Written by wordsmith, ritasharma, Gary Wu.

Pancreatic cancer may be diagnosed in the following types of ways.

(Many of these procedures are also done for the purpose of staging, or measuring how far advanced the pancreatic cancer is after it has been diagnosed.)

Physical examination of the skin and the abdomen in the area of the pancreas. This includes checking for abnormal lumps, which may indicate a buildup of fluid, or ascites, which can result from the spread of cancer cells into the lymph nodes and stomach lining.

Image-Producing Procedures. There are several diagnostic tests that produce images of the pancreas and surrounding organs to detect cancer.

Laparoscopy. A laparascope is a very thin lighted tube that is inserted into the abdomen via small incisions. The laparascope carries a tiny video camera that conveys images of internal organs to a computer screen. These images are examined by a doctor.

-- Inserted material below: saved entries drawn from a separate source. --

(** * Binary segmentation and sparse/dense annotation conversion

    A shallow embedding of [sktime/annotation/bs.py] (class
    [BinarySegmentation]) and of the conversion helpers of
    [sktime/annotation/base/_base.py] (class [BaseSeriesAnnotator]). *)

From Stdlib Require Import ZArith QArith Qfield Qabs Qreals Lia Reals Lra Sorting.Sorted.
From stdpp Require Import base list.

Local Open Scope Z_scope.

(** ** Python exceptions and the error monad *)

Inductive exn := RuntimeError | ZeroDivisionError | IndexError | ValueError | TypeError.

Inductive result (A : Type) := Ok (a : A) | Err (e : exn).
Arguments Ok {A} a.
Arguments Err {A} e.

Global Instance result_ret : MRet result := fun A a => Ok a.
Global Instance result_bind : MBind result :=
  fun A B f m => match m with Ok a => f a | Err e => Err e end.

Definition rmap {A B} (f : A -> B) (m : result A) : result B :=
  match m with Ok a => Ok (f a) | Err e => Err e end.

(** ** Python / numpy primitives *)

(** Normalisation of a slice bound: negative bounds count from the end,
    out-of-range bounds are clamped. *)
Definition py_norm (len i : Z) : Z :=
  if i <? 0 then Z.max 0 (len + i) else Z.min i len.

(** [l.iloc[a:b]] *)
Definition py_slice {A} (l : list A) (a b : Z) : list A :=
  let len := Z.of_nat (length l) in
  let a' := py_norm len a in
  let b' := py_norm len b in
  take (Z.to_nat (b' - a')) (drop (Z.to_nat a') l).

(** [range(a, b)] *)
Definition py_range (a b : Z) : list Z :=
  map (fun k => a + Z.of_nat k) (seq 0 (Z.to_nat (b - a))).

(** [a / b] on two Python ints: true division, [ZeroDivisionError] on 0. *)
Definition py_truediv (a b : Z) : result Q :=
  if Z.eqb b 0 then Err ZeroDivisionError else Ok (inject_Z a / inject_Z b)%Q.

(** [np.sum] *)
Definition np_sum (l : list Q) : Q := fold_right Qplus 0%Q l.

Definition Qlt_bool (a b : Q) : bool := negb (Qle_bool b a).

(** [np.max]: [ValueError] on an empty array. *)
Definition np_max (l : list Q) : result Q :=
  match l with
  | [] => Err ValueError
  | x :: t => Ok (fold_left (fun m y => if Qlt_bool m y then y else m) t x)
  end.

(** [np.argmax]: index of the first occurrence of the maximum. *)
Fixpoint argmax_from (l : list Q) (i bi : nat) (b : Q) : nat :=
  match l with
  | [] => bi
  | x :: t => if Qlt_bool b x then argmax_from t (S i) i x else argmax_from t (S i) bi b
  end.

Definition np_argmax (l : list Q) : result nat :=
  match l with
  | [] => Err ValueError
  | x :: t => Ok (argmax_from t 1 0 x)
  end.

(** [list.sort] on ints (ascending). *)
Fixpoint insert_sorted (x : Z) (l : list Z) : list Z :=
  match l with
  | [] => [x]
  | y :: t => if x <=? y then x :: l else y :: insert_sorted x t
  end.

Definition list_sort (l : list Z) : list Z := fold_right insert_sorted [] l.

(** ** [BinarySegmentation] (bs.py) *)
(** The statistic is computed exactly (in [Q], or in [R] with exact square
    roots), where the code uses float64 arithmetic and [np.sum] over the
    series' dtype.  The model therefore does not reproduce rounding (exact
    ties or exact zeros of the statistic), overflow to inf/NaN, or int64
    wrap-around.  The recursion is bounded by fuel, whereas CPython raises
    [RecursionError] on deep recursion.  The theorems about this module
    below concern only behaviour that does not depend on these
    differences. *)
Module BinSeg.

Biopsy. Taking a biopsy means removing tissue from the pancreas (or other organ) for examination in the lab under a microscope to check for cancer. Cells and tissues can be removed from the pancreas in a number of ways, including using an endoscope as in ECRP or EUS (see Diagnostic procedures that produce images of the pancreas), inserting a needle into the pancreas, during laparoscopy, or through open abdominal surgery.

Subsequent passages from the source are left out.